I'm working with a data set with 2-3 response variables and 7 predictor variables. All the variables are categorical. If there were just one response variable, I think a multinomial logit would be the right model, but there are 2 or 3. So my question is – is there a multivariate version of the multinomial logit?
I've looked at several books on categorical data, but haven't seen anything like this (mainly using Agresti 2002).
I have about 2000 observations, though I'll probably need to split it up into 2 or 3 data subsets to really see what's going on. One thing I was thinking about is converting it to counts and use a model for count data. I could also combine the 2-3 response vars into 1 categorical with a lot of categories, but I think that will lower the chances of anything showing up for any of the categories. I could also do 2-3 separate models, one for each variable, which is obviously not as good.

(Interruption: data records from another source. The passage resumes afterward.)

(* ===== verification/Sideband.v ===== *)
(** * The sideband: [plumbing/protocol/packp/sideband]

    [Muxer] ([muxer.go]) splits each channel's data into packet lines whose
    first byte names the channel; [Demuxer] ([demux.go]) reads the packfile
    channel back, writes progress messages (sanitized) to [Progress], and fails
    on an error message.  The file is a client of [Pktline]. *)
From stdpp Require Import base list numbers option strings.
From Stdlib Require Import ZArith Lia.
From S2P Require Import Prelude Pktline.

Open Scope Z_scope.
#[local] Ltac Zify.zify_post_hook ::= Z.to_euclidean_division_equations.

(** ** Constants *)

Definition Sideband : Z := 0.
Definition Sideband64k : Z := 1.
Definition MaxPackedSize : Z := 1000.
Definition MaxPackedSize64k : Z := 65520.
Definition PackData : Z := 1.
Definition ProgressMessage : Z := 2.
Definition ErrorMessage : Z := 3.
Definition chLen : Z := 1.

(** [Channel.WithPayload]. *)
Definition WithPayload (ch : Z) (payload : bytes) : bytes := ch :: payload.

(** ** Muxer *)

(** The scratch buffer [buf] is overwritten by every write and never read
    before that, so it is not part of the model's state. *)
Record Muxer := { mux_max : Z; mux_w : option writer }.

Definition NewMuxer (t : Z) (w : option writer) : Muxer :=
  let maxSize := if t =? Sideband then MaxPackedSize else MaxPackedSize64k in
  {| mux_max := maxSize - LenSize - chLen; mux_w := w |}.

(** The count returned is [sz] even when the write failed. *)
Definition doWrite (m : Muxer) (ch : Z) (p : bytes) : outcome pkt_error (Z * option pkt_error * Muxer) :=
  let sz := Z.min (len p) (mux_max m) in
  chunk ← slice p 0 sz;
  let '(_, err, w) := Write (mux_w m) (ch :: chunk) in
  mret (sz, err, {| mux_max := mux_max m; mux_w := w |}).
(* ===== verification/ObjectId.v ===== *)
(** * Object identifiers: [plumbing/objectid.go]

    An [ObjectID] is an array of 32 bytes and an object format; a SHA1
    identifier uses the first 20 bytes.  The index file, the reference storage
    and the object model are clients of this file. *)
From stdpp Require Import base list numbers option strings.
From Stdlib Require Import ZArith Lia.
From S2P Require Import Prelude.

Open Scope Z_scope.
#[local] Ltac Zify.zify_post_hook ::= Z.to_euclidean_division_equations.

(** ** Object formats ([plumbing/format/config/format.go]) *)

Inductive ObjectFormat := UnsetObjectFormat | SHA1 | SHA256.

#[export] Instance ObjectFormat_eq_dec : EqDecision ObjectFormat.
Proof. solve_decision. Defined.

Definition SHA1Size : Z := 20.
Definition SHA256Size : Z := 32.
Definition SHA1HexSize : Z := SHA1Size * 2.
Definition SHA256HexSize : Z := SHA256Size * 2.

(** Anything but SHA256 has the size of the default format, SHA1. *)
Definition format_Size (f : ObjectFormat) : Z :=
  match f with SHA1 | UnsetObjectFormat => SHA1Size | SHA256 => SHA256Size end.

Definition format_HexSize (f : ObjectFormat) : Z :=
  match f with SHA1 | UnsetObjectFormat => SHA1HexSize | SHA256 => SHA256HexSize end.

(** ** Identifiers *)

Record ObjectID := { oid_hash : bytes; oid_format : ObjectFormat }.

(** Go's [==] on the struct. *)
#[export] Instance ObjectID_eq_dec : EqDecision ObjectID.
Proof. solve_decision. Defined.

Definition zeros (n : Z) : bytes := replicate (Z.to_nat n) 0.
Definition ZeroHash : ObjectID := {| oid_hash := zeros SHA256Size; oid_format := UnsetObjectFormat |}.

(** Go's [copy(dst, src)]. *)
Definition copy (dst src : bytes) : bytes := take (length dst) src ++ drop (length src) dst.

Definition Size (s : ObjectID) : Z := format_Size (oid_format s).
Definition HexSize (s : ObjectID) : Z := format_HexSize (oid_format s).

(** [s.hash[:s.Size()]]: the array has 32 bytes, so the slice is in range. *)
Definition Bytes (s : ObjectID) : bytes := take (Z.to_nat (Size s)) (oid_hash s).

Definition Compare (s : ObjectID) (b : bytes) : comparison := bytes_compare (Bytes s) b.
Definition Equal (s t : ObjectID) : bool := bool_decide (oid_hash s = oid_hash t).
Definition IsZero (s : ObjectID) : bool := bool_decide (oid_hash s = zeros SHA256Size).

Definition oid_HasPrefix (s : ObjectID) (prefix : bytes) : bool := HasPrefix (Bytes s) prefix.

Definition oid_Write (s : ObjectID) (b : bytes) : ObjectID :=
  {| oid_hash := copy (oid_hash s) b; oid_format := oid_format s |}.

Definition ResetBySize (idSize : Z) : ObjectID :=
  {| oid_hash := zeros SHA256Size;
     oid_format := if idSize =? SHA256Size then SHA256 else UnsetObjectFormat |}.

(** The identifier and the rest of the input. *)
Definition ReadFrom (s : ObjectID) (r : bytes) : outcome ioerr (ObjectID * bytes) :=
  '(b, r) ← ReadFull (Size s) r;
  mret ({| oid_hash := copy (oid_hash s) b; oid_format := oid_format s |}, r).

Definition FromBytes (b : bytes) : ObjectID * bool :=
  if len b =? SHA1Size then
    ({| oid_hash := copy (zeros SHA256Size) b; oid_format := UnsetObjectFormat |}, true)
  else if len b =? SHA256Size then
    ({| oid_hash := copy (zeros SHA256Size) b; oid_format := SHA256 |}, true)
  else (ZeroHash, false).

(** ** Hexadecimal ([encoding/hex]) *)

Definition hex_nibble (c : Z) : option Z :=
  if (48 <=? c) && (c <=? 57) then Some (c - 48)
  else if (97 <=? c) && (c <=? 102) then Some (c - 97 + 10)
  else if (65 <=? c) && (c <=? 70) then Some (c - 65 + 10)
  else None.

Fixpoint hex_decode (s : bytes) : option bytes :=
  match s with
  | [] => Some []
  | [_] => None
  | a :: b :: s' =>
      x ← hex_nibble a; y ← hex_nibble b; l ← hex_decode s'; Some (16 * x + y :: l)
  end.

Definition hex_digit (x : Z) : Z := if x <? 10 then 48 + x else 97 + x - 10.

Fixpoint hex_encode (l : bytes) : bytes :=
  match l with
  | [] => []
  | b :: l' => hex_digit (b `div` 16) :: hex_digit (b `mod` 16) :: hex_encode l'
  end.

Definition FromHex (s : bytes) : ObjectID * bool :=
  let id := {| oid_hash := zeros SHA256Size;
               oid_format := if len s =? SHA256HexSize then SHA256 else UnsetObjectFormat |} in
  match hex_decode s with
  | Some out => (oid_Write id out, true)
  | None => (id, false)
  end.

Definition oid_String (s : ObjectID) : bytes := hex_encode (Bytes s).

(** ** Well-formed identifiers

    Those the constructors produce: no bytes beyond the size of the format. *)
Record oid_ok (s : ObjectID) : Prop := {
  oid_len : len (oid_hash s) = SHA256Size;
  oid_bytes : bytes_ok (oid_hash s);
  oid_tail : drop (Z.to_nat (Size s)) (oid_hash s) = zeros (SHA256Size - Size s);
  oid_fmt : oid_format s <> SHA1;
}.

(** The identifier of format [f] with the given bytes. *)
Definition oid_of (f : ObjectFormat) (b : bytes) : ObjectID :=
  {| oid_hash := b ++ zeros (SHA256Size - len b); oid_format := f |}.

Lemma Size_cases s : (Size s = 20 /\ oid_format s <> SHA256) \/ (Size s = 32 /\ oid_format s = SHA256).
Proof. unfold Size. destruct (oid_format s); [left|left|right]; done. Qed.

Lemma Size_bound s : 20 <= Size s <= 32.
Proof. destruct (Size_cases s) as [[-> _]|[-> _]]; lia. Qed.

Lemma zeros_len n : 0 <= n -> len (zeros n) = n.
Proof. intros. unfold zeros. rewrite len_replicate. lia. Qed.

Lemma zeros_ok n : bytes_ok (zeros n).
Proof. apply Forall_replicate. unfold is_byte. lia. Qed.

Lemma Bytes_len s : len (oid_hash s) = SHA256Size -> len (Bytes s) = Size s.
Proof.
  intros H. unfold Bytes. rewrite len_take, H. pose proof (Size_bound s). unfold SHA256Size. lia.
Qed.

Lemma Bytes_ok s : bytes_ok (oid_hash s) -> bytes_ok (Bytes s).
Proof. intros. by apply bytes_ok_take. Qed.

Lemma oid_eta s : oid_ok s -> s = oid_of (oid_format s) (Bytes s).
Proof.
  intros [Hl Hb Ht Hf]. destruct s as [h f]. unfold oid_of. f_equal. cbn [oid_hash oid_format] in *.
  rewrite Bytes_len by done. rewrite <-Ht. unfold Bytes. by rewrite take_drop.
Qed.

Lemma oid_of_Bytes f b : len b = format_Size f -> Bytes (oid_of f b) = b.
Proof.
  intros Hl. unfold Bytes, Size, oid_of. cbn [oid_hash oid_format]. rewrite <-Hl.
  unfold len. rewrite Nat2Z.id. apply take_app_length.
Qed.

Lemma oid_of_ok f b : f <> SHA1 -> len b = format_Size f -> bytes_ok b -> oid_ok (oid_of f b).
Proof.
  intros Hf Hl Hb. assert (20 <= len b <= 32) by (rewrite Hl; destruct f; done).
  constructor; cbn [oid_of oid_hash oid_format].
  - rewrite len_app, zeros_len; unfold SHA256Size; lia.
  - apply bytes_ok_app. split; [done|apply zeros_ok].
  - unfold Size. change (oid_format (oid_of f b)) with f. rewrite <-Hl. unfold len at 1. rewrite Nat2Z.id.
    by rewrite drop_app_length.
  - done.
Qed.

(** Identifiers of one format are equal when their bytes are. *)
Lemma Bytes_inj s t : oid_ok s -> oid_ok t -> Bytes s = Bytes t -> s = t.
Proof.
  intros Hs Ht Hb. rewrite (oid_eta s Hs), (oid_eta t Ht), Hb. f_equal.
  assert (Size s = Size t) as Hsz
    by (rewrite <-(Bytes_len s) by apply Hs; rewrite <-(Bytes_len t) by apply Ht; by rewrite Hb).
  destruct Hs as [_ _ _ Hsf], Ht as [_ _ _ Htf]. unfold Size in Hsz.
  destruct (oid_format s), (oid_format t); done.
Qed.

Lemma copy_full dst src : length src = length dst -> copy dst src = src.
Proof. intros H. unfold copy. rewrite take_ge, drop_ge by lia. apply app_nil_r. Qed.

Lemma copy_zeros b : len b <= SHA256Size -> copy (zeros SHA256Size) b = b ++ zeros (SHA256Size - len b).
Proof.
  intros H. pose proof (len_nonneg b). unfold copy, zeros, SHA256Size in *. unfold len in *.
  rewrite take_ge by (rewrite length_replicate; lia). f_equal.
  rewrite drop_replicate. f_equal. lia.
Qed.

(** ** Hexadecimal round trips *)

Lemma hex_nibble_digit x : 0 <= x < 16 -> hex_nibble (hex_digit x) = Some x.
Proof.
  intros Hx. unfold hex_digit. destruct (Z.ltb_spec x 10); unfold hex_nibble.
  - ztest (48 <=? 48 + x) true. ztest (48 + x <=? 57) true. cbn. f_equal. lia.
  - ztest (48 <=? 97 + x - 10) true. ztest (97 + x - 10 <=? 57) false.
    ztest (97 <=? 97 + x - 10) true. ztest (97 + x - 10 <=? 102) true. cbn. f_equal. lia.
Qed.

Lemma hex_decode_encode l : bytes_ok l -> hex_decode (hex_encode l) = Some l.
Proof.
  induction 1 as [|b l Hb Hl IH]; [done|]. unfold is_byte in Hb. cbn [hex_encode hex_decode].
  rewrite !hex_nibble_digit by lia. cbn. rewrite IH. cbn. do 2 f_equal. lia.
Qed.

Lemma hex_encode_len l : len (hex_encode l) = 2 * len l.
Proof. induction l as [|b l IH]; [done|]. cbn [hex_encode]. rewrite !len_cons, IH. lia. Qed.

Lemma FromBytes_of b f :
  f <> SHA1 -> len b = format_Size f -> FromBytes b = (oid_of f b, true).
Proof.
  intros Hf Hl. unfold FromBytes. destruct f; try done; cbn [format_Size] in Hl;
    unfold SHA1Size, SHA256Size in *; rewrite Hl.
  - change (20 =? 20) with true. cbn iota. rewrite copy_zeros by (unfold SHA256Size; lia). done.
  - change (32 =? 20) with false. change (32 =? 32) with true. cbn iota.
    rewrite copy_zeros by (unfold SHA256Size; lia). done.
Qed.

Lemma FromHex_String s : oid_ok s -> FromHex (oid_String s) = (s, true).
Proof.
  intros Hs. pose proof Hs as [Hl Hb Htl Hf]. pose proof (Bytes_len s Hl) as HB.
  unfold FromHex, oid_String. rewrite hex_decode_encode by (by apply Bytes_ok).
  rewrite hex_encode_len, HB. f_equal. rewrite (oid_eta s Hs) at 3.
  unfold oid_Write, oid_of. cbn [oid_hash oid_format]. f_equal.
  - rewrite copy_zeros; [done|]. rewrite HB. pose proof (Size_bound s). unfold SHA256Size. lia.
  - unfold SHA256HexSize, SHA256Size. destruct (Size_cases s) as [[-> H]|[-> H]]; cbn.
    + by destruct (oid_format s).
    + done.
Qed.

Lemma ReadFrom_app sz h r :
  sz = 20 \/ sz = 32 -> oid_ok h -> Size h = sz -> ReadFrom (ResetBySize sz) (Bytes h ++ r) = Ok (h, r).
Proof.
  intros Hsz Hh Hs. unfold ReadFrom. assert (Size (ResetBySize sz) = sz) as -> by (by destruct Hsz as [-> | ->]).
  replace sz with (len (Bytes h)) at 1 by (rewrite Bytes_len, Hs by apply Hh; done).
  rewrite ReadFull_app. cbn [mbind outcome_bind mret outcome_ret]. do 2 f_equal.
  rewrite (oid_eta h Hh) at 2. unfold oid_of. f_equal.
  - cbn [ResetBySize oid_hash]. rewrite copy_zeros; [done|]. rewrite Bytes_len by apply Hh. unfold SHA256Size. lia.
  - cbn [ResetBySize oid_format]. destruct (Size_cases h) as [[H1 H2]|[H1 H2]].
    + assert (sz = 20) as -> by lia. destruct Hh as [_ _ _ Hf]. by destruct (oid_format h).
    + by assert (sz = 32) as -> by lia.
Qed.

(** Identifiers round-trip through both of their representations.  For a
    well-formed identifier of either format, [FromHex] of its string and
    [FromBytes] of its bytes succeed and give it back; two well-formed
    identifiers compare equal exactly when they are equal. *)
Theorem ObjectID_roundtrip s t :
  oid_ok s -> oid_ok t ->
  FromHex (oid_String s) = (s, true) /\ FromBytes (Bytes s) = (s, true)
  /\ (Compare s (Bytes t) = Eq <-> s = t).
Proof.
  intros Hs Ht. pose proof Hs as [Hl Hb Htl Hf].
  pose proof (Bytes_len s Hl) as HB. split; [|split].
  - by apply FromHex_String.
  - rewrite (FromBytes_of _ (oid_format s)) by done. by rewrite <-oid_eta.
  - unfold Compare. rewrite bytes_compare_eq. split; [by apply Bytes_inj|by intros ->].
Qed.

Lemma ObjectID_roundtrip_witness :
  let s := oid_of UnsetObjectFormat (replicate 20 171) in
  FromHex (oid_String s) = (s, true) /\ FromBytes (Bytes s) = (s, true)
  /\ (Compare s (Bytes s) = Eq <-> s = s).
Proof.
  intros s. assert (oid_ok s) as H.
  { apply oid_of_ok; [discriminate|reflexivity|]. apply (bool_decide_unpack _). vm_compute. exact I. }
  exact (ObjectID_roundtrip s s H H).
Defined.

(** A string of any even length is accepted: one of 42 digits gives an
    identifier with a byte beyond its 20. *)
Lemma FromHex_overlong :
  exists id, FromHex (bs "ababababababababababababababababababababab") = (id, true) /\ Size id = 20
    /\ drop 20 (oid_hash id) <> zeros 12.
Proof. eexists. split; [vm_compute; reflexivity|]. split; [reflexivity|]. vm_compute. congruence. Qed.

I might also be able to get rid of some of the predictors (I think 3 of the 7 have the most explanatory power). I'm not opposed to using machine learning methods, I've found some interesting stuff already with decision trees.
thanks,
-paul
Best Answer
Agresti 2007 discusses them. They're in chapter 9 and 10. The 2002 edition probably discusses them too, as @suncoolsu mentioned.
Agresti refers to the group of response variables as a cluster and discusses according analysis with marginal models, conditional models and generalized estimating equations.